16世紀の作家フランソワー・ラブレの「第4の書パンタグリュエル物語」の第17章に奇妙な例が記載されてる。
ギリシャの悲劇作家アエスキュロスは物が崩れ落ちてその為に死ぬだろうと占い師に言われたのであらゆる落下物が無いと思われる野原にいたところが空を飛んでいた鷲の爪から落ちてきた亀がアエスキュロスの禿頭に当り頭蓋骨が粉砕されてしまったという。
ローマのクラウティウス皇帝の前で放屁をこらえていたために頓死した男がいるという記録も残っている。

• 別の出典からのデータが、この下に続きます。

Lemma base_entries p ctx es :
  materialize_entries (workspace_roots ctx) (entries (preserve_deny_read_restrictions_from p root_write)) = Some es →
  materialize_project_roots_with_path_uris (preserve_deny_read_restrictions_from p root_write) (workspace_roots ctx)
  = with_entries es (preserve_deny_read_restrictions_from p root_write).
Proof. intros E. unfold materialize_project_roots_with_path_uris. by rewrite E. Qed.

Lemma home_guard p ctx :
  materialize_entries (workspace_roots ctx) (entries (preserve_deny_read_restrictions_from p root_write)) = None
  ↔ ∃ d, d ∈ entries p ∧ denies_home (workspace_roots ctx) d.
Proof.
  rewrite materialize_entries_none.
  assert (∀ e d : FileSystemSandboxEntry P, entry_eqb e d = true →
    denies_home (workspace_roots ctx) d → denies_home (workspace_roots ctx) e) as HQ.
  { intros e d [Ha Hs]%entry_eqb_symbolic. unfold denies_home. by rewrite Ha, Hs. }
  pose proof (approved_denials p (denies_home (workspace_roots ctx)) HQ) as H. split.
  - intros (e & He & Hd). destruct (proj1 H) as (d & ? & ? & ?); [|by exists d]. exists e. by destruct Hd.
  - intros (d & He & Hd). destruct (proj2 H) as (e & ? & ? & ?); [|by exists e]. exists d. by destruct Hd.
Qed.
Lemma roots_guard p ctx :
  is_empty (workspace_roots ctx)
  && existsb (λ e, is_some (symbolic (path e))) (entries (preserve_deny_read_restrictions_from p root_write)) = false
  ↔ (workspace_roots ctx = [] → ∀ d, d ∈ entries p → access d = Deny → symbolic (path d) = None).
Proof.
  assert (∀ e d : FileSystemSandboxEntry P, entry_eqb e d = true →
    symbolic (path d) ≠ None → symbolic (path e) ≠ None) as HQ.
  { intros e d [_ Hs]%entry_eqb_symbolic. by rewrite Hs. }
  pose proof (approved_denials p (λ e, symbolic (path e) ≠ None) HQ) as H.
  destruct (workspace_roots ctx) as [|]; cbn [is_empty andb]; [|naive_solver].
  rewrite <-not_true_iff_false, existsb_exists. split.
  - intros Hn _ d Hd Ha. destruct (symbolic (path d)) as [x|] eqn:Es; [|done]. destruct Hn.
    destruct (proj2 H) as (e & He & _ & Hse); [by exists d; rewrite Es|]. exists e. rewrite <-list_elem_of_In.
    split; [done|]. by destruct (symbolic (path e)).
  - intros Hall (e & He%list_elem_of_In & Hs). destruct (approved_start p) as (_ & _ & Honly & _).
    destruct (Honly e He) as [[Ha Hp]| ->]; [|done]. by rewrite (Hall eq_refl e Hp Ha) in Hs.
Qed.

(** An approval happens exactly then. *)
Lemma try_approve_spec p ctx r :
  try_approve (G := G) p ctx = Some r →
  ∃ root base m, approval p ctx root base m ∧ kind r = Restricted
    ∧ grant_metadata (G := G) m ctx root PROTECTED_METADATA_PATH_NAMES (entries base) = Some (entries r).
Proof.
  unfold try_approve. destruct (approved_start p) as [Hk _].
  pose proof (home_guard p ctx) as Hhome. pose proof (roots_guard p ctx) as Hroots.
  destruct (_ && _); [done|]. destruct (materialize_entries _ _) as [es|] eqn:Ee; [|done]. cbn [mbind option_bind].
  pose proof (base_entries p ctx es Ee) as Eb.
  destruct (file_system_root ctx) as [root|] eqn:Er; [|done]. cbn [mbind option_bind].
  destruct (try_new_with_context _ ctx) as [m| |] eqn:Em; [|done|done]. cbn [ok_opt mbind option_bind].
  destruct (_ || _) eqn:Eg; [done|]. apply orb_false_iff in Eg as [Hw Hd]. apply negb_false_iff, bool_decide_eq_true in Hw.
  destruct (grant_metadata _ _ _ _ _) as [es'|] eqn:Egm; [|done]. cbn [mbind option_bind].
  intros [= <-]. exists root, (with_entries es (preserve_deny_read_restrictions_from p root_write)), m.
  split; [|by split; [exact Hk|exact Egm]]. split; try done.
  - by apply Hroots.
  - intros d Hin Hdh. assert (Some es = None); [|done]. apply Hhome. eauto.
  - intros name Hn. destruct (grant_metadata_spec _ _ _ _ _ _ Egm) as (_ & _ & H3). destruct (H3 name Hn) as (q & ? & _). eauto.
Qed.
Lemma try_approve_complete p ctx root base (m : option (PreparedReadDenyMatcher P G)) :
  approval p ctx root base m →
  ∃ r, try_approve (G := G) p ctx = Some r ∧ kind r = Restricted
    ∧ grant_metadata (G := G) m ctx root PROTECTED_METADATA_PATH_NAMES (entries base) = Some (entries r).
Proof.
  intros [Hroots Hhome Hbase Hr Hm Hw Hd Hn]. unfold try_approve. destruct (approved_start p) as [Hk _].
  rewrite (proj2 (roots_guard p ctx) Hroots).
  destruct (materialize_entries _ _) as [es|] eqn:Ee.
  2:{ apply home_guard in Ee as (d & Hin & Hdh). by destruct (Hhome d Hin). }
  rewrite (base_entries p ctx es Ee) in Hbase. cbn [mbind option_bind]. rewrite Hr. cbn [mbind option_bind].
  rewrite <-Hbase, Hm. cbn [ok_opt mbind option_bind]. rewrite Hw, Hd. cbn [can_write negb orb].
  destruct (grant_metadata_total m ctx root PROTECTED_METADATA_PATH_NAMES es Hn) as [es' Hg]. rewrite Hg.
  cbn [mbind option_bind negb]. eexists. split; [done|]. rewrite Hbase. by split.
Qed.

Lemma prepared_roots p ctx behavior (m : PreparedReadDenyMatcher P G) root :
  prepare_deny_read_matcher p ctx behavior = inr m →
  (root, Deny) ∈ resolved_entries p ctx → is_file_system_root ctx root = false → root ∈ denied_roots m.
Proof.
  intros Hm Hr Hn. assert (root ∈ fst <$> filter (λ e, is_file_system_root ctx e.1 = false)
    (filter (λ e, e.2 = Deny) (resolved_entries p ctx))) as Hin.
  { apply list_elem_of_fmap. exists (root, Deny). split; [done|]. apply list_elem_of_filter. split; [done|].
    by apply list_elem_of_filter. }
  unfold prepare_deny_read_matcher in Hm. destruct (infer_path_convention (cwd ctx)); [|by injection Hm as <-].
  destruct (deny_read_globs p ctx); [destruct behavior; [by injection Hm as <-|done]|].
  destruct (build_matchers _ _ _ _ _) as [|[ms b]]; [done|]. by injection Hm as <-.
Qed.
(** A denial that resolves to a path is one of those a strict matcher is built for. *)
Lemma resolved_denial_in_context p ctx root :
  kind p = Restricted → (root, Deny) ∈ resolved_entries p ctx → has_context_read_denials p ctx = true.
Proof.
  intros Hk (e & He & Ha & Hp & _)%resolved_elem. unfold has_context_read_denials, is_restricted.
  rewrite Hk, bool_decide_true by done. simpl. apply existsb_exists. exists e. rewrite <-list_elem_of_In. split; [done|].
  rewrite <-Ha, bool_decide_true by done. simpl. apply negb_true_iff. destruct (path e) as [|g|v]; [done|done|].
  destruct v; try done. apply negb_false_iff. apply not_false_is_true. intros Hf. simpl in Hp. rewrite Hf in Hp. by apply elem_of_nil in Hp.
Qed.
Lemma strict_matcher_covers p ctx (m : option (PreparedReadDenyMatcher P G)) root q :
  kind p = Restricted → try_new_with_context p ctx = Ok m →
  (root, Deny) ∈ resolved_entries p ctx → is_file_system_root ctx root = false →
  uri_starts_with q root = true → denied_by m ctx q = true.
Proof.
  intros Hk Hm Hr Hn Hq. unfold try_new_with_context in Hm. rewrite (resolved_denial_in_context p ctx root) in Hm by done.
  cbn [negb] in Hm. destruct (validate_context_paths p ctx); [|done|done]. cbn [mbind res_bind] in Hm.
  destruct (prepare_deny_read_matcher p ctx ReturnError) as [|pm] eqn:Epm; [done|]. cbn in Hm. injection Hm as <-.
  simpl. apply (matches_root pm ctx q root); [by eapply prepared_roots|done].
Qed.
(** The grants of the metadata directories resolve to no further denials. *)
Lemma granted_denials (es : list (FileSystemSandboxEntry P)) p r ctx root :
  (∀ e, e ∈ entries r → access e = Deny → e ∈ es) →
  (root, Deny) ∈ resolved_entries r ctx → (root, Deny) ∈ resolved_entries (with_entries es p) ctx.
Proof.
  intros Hsub (e & He & Ha & Hrest)%resolved_elem. apply resolved_elem. exists e. split; [|done]. by apply Hsub.
Qed.

(** C26: the policy of an approved command.  If an approval is possible, that is the
    workspace roots can place every denial and the root of the file system stays
    writable and readable under the denials, the policy becomes a restricted one
    that grants writes to the whole disk and keeps the denials: each concrete deny
    entry is still there, each symbolic one denies what it names at every workspace
    root, there are no other denials, and the further grants are exactly the
    metadata directories of the root that no denial hides, none of which is at or
    below a denied path.  Otherwise the policy is the original one. *)
Theorem approved_command_keeps_denials p ctx :
  kind p = Restricted →
  let r := for_approved_command (G := G) p ctx in
  (∀ root base m, approval p ctx root base m →
     kind r = Restricted ∧ new_entry (Special Root) Write ∈ entries r
     ∧ (∀ d, d ∈ entries p → access d = Deny → symbolic (path d) = None → ∃ e, e ∈ entries r ∧ entry_eqb e d = true)
     ∧ (∀ d q, d ∈ entries p → access d = Deny → symbolic (path d) ≠ None → q ∈ workspace_roots ctx →
          ∃ d' e, entry_eqb d' d = true ∧ e ∈ entries r ∧ access e = Deny ∧ materialized q d' e)
     ∧ (∀ e, e ∈ entries r → access e = Deny →
          e ∈ entries p ∨ ∃ d q, d ∈ entries p ∧ access d = Deny ∧ q ∈ workspace_roots ctx ∧ materialized q d e)
     ∧ (∀ e, e ∈ entries r → access e ≠ Deny →
          e = new_entry (Special Root) Write
          ∨ ∃ name q, name ∈ PROTECTED_METADATA_PATH_NAMES ∧ join_descendant root name = Ok q
                      ∧ e = new_entry (PathEntry q) Write ∧ denied_by m ctx q = false
                      ∧ ∀ d, (d, Deny) ∈ resolved_entries r ctx → is_file_system_root ctx d = false →
                             uri_starts_with q d = false)
     ∧ (∀ name q, name ∈ PROTECTED_METADATA_PATH_NAMES → join_descendant root name = Ok q →
          denied_by m ctx q = false → new_entry (PathEntry q) Write ∈ entries r))
  ∧ ((∀ root base m, ¬ approval p ctx root base m) → r = p).
Proof.
  intros Hk. cbv zeta. unfold for_approved_command, is_restricted. rewrite Hk, bool_decide_true by done. cbn [negb]. split.
  2:{ intros Hno. destruct (try_approve p ctx) as [r|] eqn:Et; [|done].
      destruct (try_approve_spec p ctx r Et) as (root & base & m & Ha & _). by destruct (Hno root base m). }
  intros root base m Hap. destruct (try_approve_complete p ctx root base m Hap) as (r & -> & Hkr & Hg).
  cbn [default from_option]. unfold id. destruct (grant_metadata_spec _ _ _ _ _ _ Hg) as (G1 & G2 & G3).
  destruct Hap as [_ Hhome Hbase Hroot Hmat _ _ _]. destruct (approved_start p) as (Hka & Hden & Honly & Hrw).
  destruct (materialize_entries (workspace_roots ctx) (entries (preserve_deny_read_restrictions_from p root_write)))
    as [es|] eqn:Ees.
  2:{ apply home_guard in Ees as (d & Hin & Hdh). by destruct (Hhome d Hin). }
  rewrite (base_entries p ctx es Ees) in Hbase. pose proof (materialize_entries_spec _ _ _ Ees) as M.
  assert (entries base = es) as Ebase by by rewrite Hbase. rewrite Ebase in *. split_and!; [done|..].
  - apply G1, M. left. by split.
  - intros d Hd Ha Hs. destruct (Hden d Hd Ha) as (e & He & Heq). exists e. split; [|done]. apply G1, M. left.
    by rewrite (proj2 (entry_eqb_symbolic _ _ Heq)).
  - intros d q Hd Ha Hs Hq. destruct (Hden d Hd Ha) as (d' & Hd' & Heq). destruct (entry_eqb_symbolic _ _ Heq) as [Ha' Hs'].
    destruct (materialized_total q d') as (e & Hm); [by rewrite Hs'|by rewrite Ha', Ha|].
    exists d', e. split_and!; [done| | |done]; [apply G1, M; right; eauto|]. eapply materialized_deny; [exact Hm|congruence].
  - intros e [He|(name & q & _ & _ & _ & ->)]%G2 Ha; [|done].
    apply M in He as [[[[_ ?]| ->]%Honly _]|(d & q & Hd & Hq & Hm)]; [by left|done|right].
    exists d, q. destruct (Honly d Hd) as [[? ?]| ->]; [done|]. by destruct Hm as (s & g & Hs & _).
  - intros e [He|(name & q & Hn & Hj & Hd & ->)]%G2 Hne; [left|right].
    2:{ exists name, q. split_and!; [done..|]. intros d Hdr Hfs. apply not_true_is_false. intros Hq.
        assert (denied_by m ctx q = true) as Hd'; [|by rewrite Hd' in Hd].
        apply (strict_matcher_covers base ctx m d q); [by rewrite Hbase|done| |done|done].
        rewrite Hbase. eapply granted_denials; [|exact Hdr]. by intros e [?|(? & ? & _ & _ & _ & ->)]%G2 ?. }
    apply M in He as [[He _]|(d & q & Hd & _ & Hm)].
    + by destruct (Honly e He) as [[? _]|].
    + destruct (Honly d Hd) as [[Ha _]| ->]; [by apply (materialized_deny _ _ _ Hm) in Ha|].
      by destruct Hm as (s & g & Hs & _).
  - intros name q Hn Hj Hd. destruct (G3 name Hn) as (q' & Hj' & H). rewrite Hj in Hj'. injection Hj' as <-. auto.
Qed.
(* ===== verification/KernelAssets.v ===== *)
(** * kernel: the bundled texts of the domain

    The assets of [kernel/src/domain/fixtures] that the feedback
    ([feedback.json]), the analyzers ([analyzers.json]) and the analysis
    ([analysis.json], the metric groups of [profilers.json]) are built from. *)
From Stdlib Require Import ZArith.
From S2P Require Import Prelude Str Float64 Json.
(* ===== verification/Analyzers.v ===== *)
(** * kernel: the analyzers of a profile

    [kernel/src/domain/analyzers]: the registry of analyzers ([mod.rs]), those of
    numeric metrics ([numeric.rs]) and of compiled instructions ([sass.rs]), and
    the tool call [invoke].  Registry and texts are the bundled ones of
    [KernelAssets]; [to_string] of [serde_json] is a parameter. *)
From Stdlib Require Import ZArith.
From S2P Require Import Prelude Str Float64 Json JsonOps Search KernelIo Fmt KernelAssets.

(** ** Reading the assets *)
Record Tool := { tool_name : str; description : str; priority : N; required : list str }.
Record Output := {
  severity : str;
  title : str;
  summary : str;
  metrics_observed : Map;
  metrics_thresholds : Map;
  root_cause : str;
  recommendations : list str;
  expected_improvement : str;
  code_example : option str;
  references : list str;
}.

Definition as_u64 (v : Value) : option N := match v with Num (PosInt n) => Some n | _ => None end.
Definition str_items (v : Value) : option (list str) := l ← as_array v; mapM as_str l.
(** The derived readers, on objects; [None] is an error. *)
Definition tool_from_value (v : Value) : option Tool :=
  name ← get v (lit "name") ≫= as_str;
  description ← get v (lit "description") ≫= as_str;
  priority ← get v (lit "priority") ≫= as_u64;
  required ← get v (lit "required") ≫= str_items;
  Some {| tool_name := name; description := description; priority := priority; required := required |}.
(** [#[serde(default)]]: a field that is missing has the default of its type. *)
Definition field {A} (v : Value) (key : str) (read : Value → option A) (d : A) : option A :=
  match get v key with Some x => read x | None => Some d end.
Definition optional_str (v : Value) : option (option str) :=
  match v with Null => Some None | String s => Some (Some s) | _ => None end.
Definition output_from_value (v : Value) : option Output :=
  _ ← as_object v;
  severity ← field v (lit "severity") as_str [];
  title ← field v (lit "title") as_str [];
  summary ← field v (lit "summary") as_str [];
  observed ← field v (lit "metrics_observed") as_object [];
  thresholds ← field v (lit "metrics_thresholds") as_object [];
  root_cause ← field v (lit "root_cause") as_str [];
  recommendations ← field v (lit "recommendations") str_items [];
  expected ← field v (lit "expected_improvement") as_str [];
  example ← field v (lit "code_example") optional_str None;
  references ← field v (lit "references") str_items [];
  Some {| severity := severity; title := title; summary := summary; metrics_observed := observed;
          metrics_thresholds := thresholds; root_cause := root_cause; recommendations := recommendations;
          expected_improvement := expected; code_example := example; references := references |}.

(** [registered]: the panic of a registry that does not parse. *)
Definition registered : result (list Tool) :=
  match as_array (ANALYZER_ASSETS.["registry"]) ≫= mapM tool_from_value with
  | Some tools => Ok tools
  | None => Panic
  end.
Definition priority_ge (a b : Tool) : Prop := (priority b <= priority a)%N.
#[export] Instance priority_ge_dec a b : Decision (priority_ge a b).
Proof. unfold priority_ge. apply _. Defined.
(** [sort_by_key(Reverse(priority))], a stable sort. *)
Definition prioritized : result (list Tool) := tools ← registered; Ok (stable_sort priority_ge tools).

Definition affinity (name : str) : option str :=
  if str_eqb name (lit "tensor_core_underutilization") || str_eqb name (lit "wgmma_instruction_detector")
  then Some (lit "compute_bound")
  else if str_eqb name (lit "memory_coalescing") || str_eqb name (lit "high_dram_throughput")
  then Some (lit "memory_bound")
  else None.
Definition selected (bottleneck : str) : result (option (list Tool)) :=
  if str_eqb bottleneck (lit "compute_bound") || str_eqb bottleneck (lit "memory_bound") then
    tools ← registered;
    Ok (Some (filter (λ t, is_none_or (str_eqb bottleneck) (affinity (tool_name t)) = true) tools))
  else if existsb (str_eqb bottleneck)
            [[]; lit "mixed"; lit "latency_bound"; lit "occupancy_limited"; lit "launch_overhead"] then Ok None
  else Err (lit "unknown bottleneck: " ++ bottleneck).

(** [Output::base]. *)
Definition base (key : str) : result Output :=
  ok_or (output_from_value (at_key (ANALYZER_ASSETS.["outputs"]) key)) (lit "invalid analyzer output").

(** ** Changing an output *)
Definition with_severity (s : str) (o : Output) : Output :=
  {| severity := s; title := title o; summary := summary o; metrics_observed := metrics_observed o;
     metrics_thresholds := metrics_thresholds o; root_cause := root_cause o; recommendations := recommendations o;
     expected_improvement := expected_improvement o; code_example := code_example o; references := references o |}.
Definition with_title (s : str) (o : Output) : Output :=
  {| severity := severity o; title := s; summary := summary o; metrics_observed := metrics_observed o;
     metrics_thresholds := metrics_thresholds o; root_cause := root_cause o; recommendations := recommendations o;
     expected_improvement := expected_improvement o; code_example := code_example o; references := references o |}.
Definition with_summary (s : str) (o : Output) : Output :=
  {| severity := severity o; title := title o; summary := s; metrics_observed := metrics_observed o;
     metrics_thresholds := metrics_thresholds o; root_cause := root_cause o; recommendations := recommendations o;
     expected_improvement := expected_improvement o; code_example := code_example o; references := references o |}.
Definition observed (m : Map) (o : Output) : Output :=
  {| severity := severity o; title := title o; summary := summary o; metrics_observed := m;
     metrics_thresholds := metrics_thresholds o; root_cause := root_cause o; recommendations := recommendations o;
     expected_improvement := expected_improvement o; code_example := code_example o; references := references o |}.
(** [output.recommendations[i] = s]. *)
Definition set_recommendation (i : nat) (s : str) (o : Output) : result Output :=
  if decide (i < length (recommendations o)) then
    Ok {| severity := severity o; title := title o; summary := summary o; metrics_observed := metrics_observed o;
          metrics_thresholds := metrics_thresholds o; root_cause := root_cause o;
          recommendations := <[i := s]> (recommendations o); expected_improvement := expected_improvement o;
          code_example := code_example o; references := references o |}
  else Panic.

(** The names and severities of the bundle are ASCII. *)
Definition upper_char (c : char) : char := if ((97 <=? c) && (c <=? 122))%N then (c - 32)%N else c.
Definition to_uppercase (s : str) : str := upper_char <$> s.
(** [title]. *)
Definition title_case (value : str) : str :=
  Str.join [SP] ((λ part, match part with c :: rest => upper_char c :: rest | [] => [] end) <$> split_on 95 value).

Section analyzers.
Context (to_string : Value → str).

Definition display (v : Value) : str :=
  match v with
  | String s => s
  | Null => lit "None"
  | Bool b => if b then lit "True" else lit "False"
  | v => to_string v
  end.

(** [Value::from(f64)]: a number that is not finite becomes null. *)
Definition from_f64 (x : f64) : Value := if is_finite x then Num (Float x) else Null.
(** [replace([',', '%'], "")]. *)
Definition strip_marks (s : str) : str := filter (λ c, ((c =? 44) || (c =? 37))%N = false) s.
Definition metric (metrics : Value) (key : str) (default_ : Value) : Value :=
  match get metrics key with
  | Some (Num n) => Num n
  | Some (Bool b) => Bool b
  | Some (String s) => from_option from_f64 default_ (parse_f64 (trim (strip_marks s)))
  | _ => default_
  end.
Definition number (metrics : Value) (key : str) (default_ : f64) : f64 :=
  match metric metrics key (from_f64 default_) with
  | Bool b => if b then of_Z 1 else fzero
  | v => default default_ (as_f64 v)
  end.

(** [Output::text]. *)
Definition Output_text (kernel : str) (o : Output) : str :=
  Str.join [LF]
    (([LF] ++ lit "### [" ++ to_uppercase (severity o) ++ lit "] " ++ title o)
     :: (if is_empty (summary o) then [] else [[LF] ++ lit "**Kernel `" ++ kernel ++ lit "`**: " ++ summary o])
     ++ (if is_empty (metrics_observed o) then []
         else ([LF] ++ lit "**Observed Metrics:**")
              :: ((λ kv, lit "- `" ++ kv.1 ++ lit "`: " ++ display kv.2
                     ++ match mget (metrics_thresholds o) kv.1 with
                        | Some Null | None => []
                        | Some v => lit " (threshold: " ++ display v ++ lit ")"
                        end) <$> metrics_observed o))
     ++ (if is_empty (root_cause o) then [] else [[LF] ++ lit "**Root Cause:**" ++ [LF] ++ root_cause o])
     ++ (if is_empty (recommendations o) then []
         else ([LF] ++ lit "**Recommendations:**")
              :: imap (λ i r, show_nat (S i) ++ lit ". " ++ r) (recommendations o))
     ++ (if is_empty (expected_improvement o) then []
         else [[LF] ++ lit "**Expected Improvement:** " ++ expected_improvement o])
     ++ match code_example o with
        | Some example => [[LF] ++ lit "**Example Fix:**" ++ [LF] ++ lit "```cuda" ++ [LF] ++ example ++ [LF] ++ lit "```"]
        | None => []
        end
     ++ (if is_empty (references o) then []
         else ([LF] ++ lit "**References:**") :: ((λ r, lit "- " ++ r) <$> references o))).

ローマのフラミナ街道にある墓碑銘には牝猫に小指を噛まれて死んだと刻まれている。 クイントウス・ルカニウス・パッススは右手の親指を針でちくりと刺したために頓死したし、ノルマンディー生まれの医師クヌローは小刀で手から一匹の蝨(しらみ)を斜めにほじリ出したためにモンペリエという街で急死してしまった。
またフィレモンはのそのそ家に入ってきた大睾丸の騾馬が無花果をむしゃむしゃ食べるのを見て可笑しくなり、げたげた笑い出しとめ度が無くなり、脾臓が動きすぎて息がつまって死んでしまったという。スプウリウス・サウフェイウスは湯からあがりしなに半熟玉子を啜ったために死んだし、鼠尾草(ソージュ)で歯を磨いたのがもとで急死した男もいるし、古い借金を支払って気が緩んだのか、今まで元気だったのに頓死した男もいる。
画家のゼウクシスは自分の描いた一人の老婆の肖像を眺めながら笑いに笑って死んでしまったという。
死とは昔からあらゆるところであらゆる瞬間に我々をその「腹黒い計画」の網でくるんでいるのである。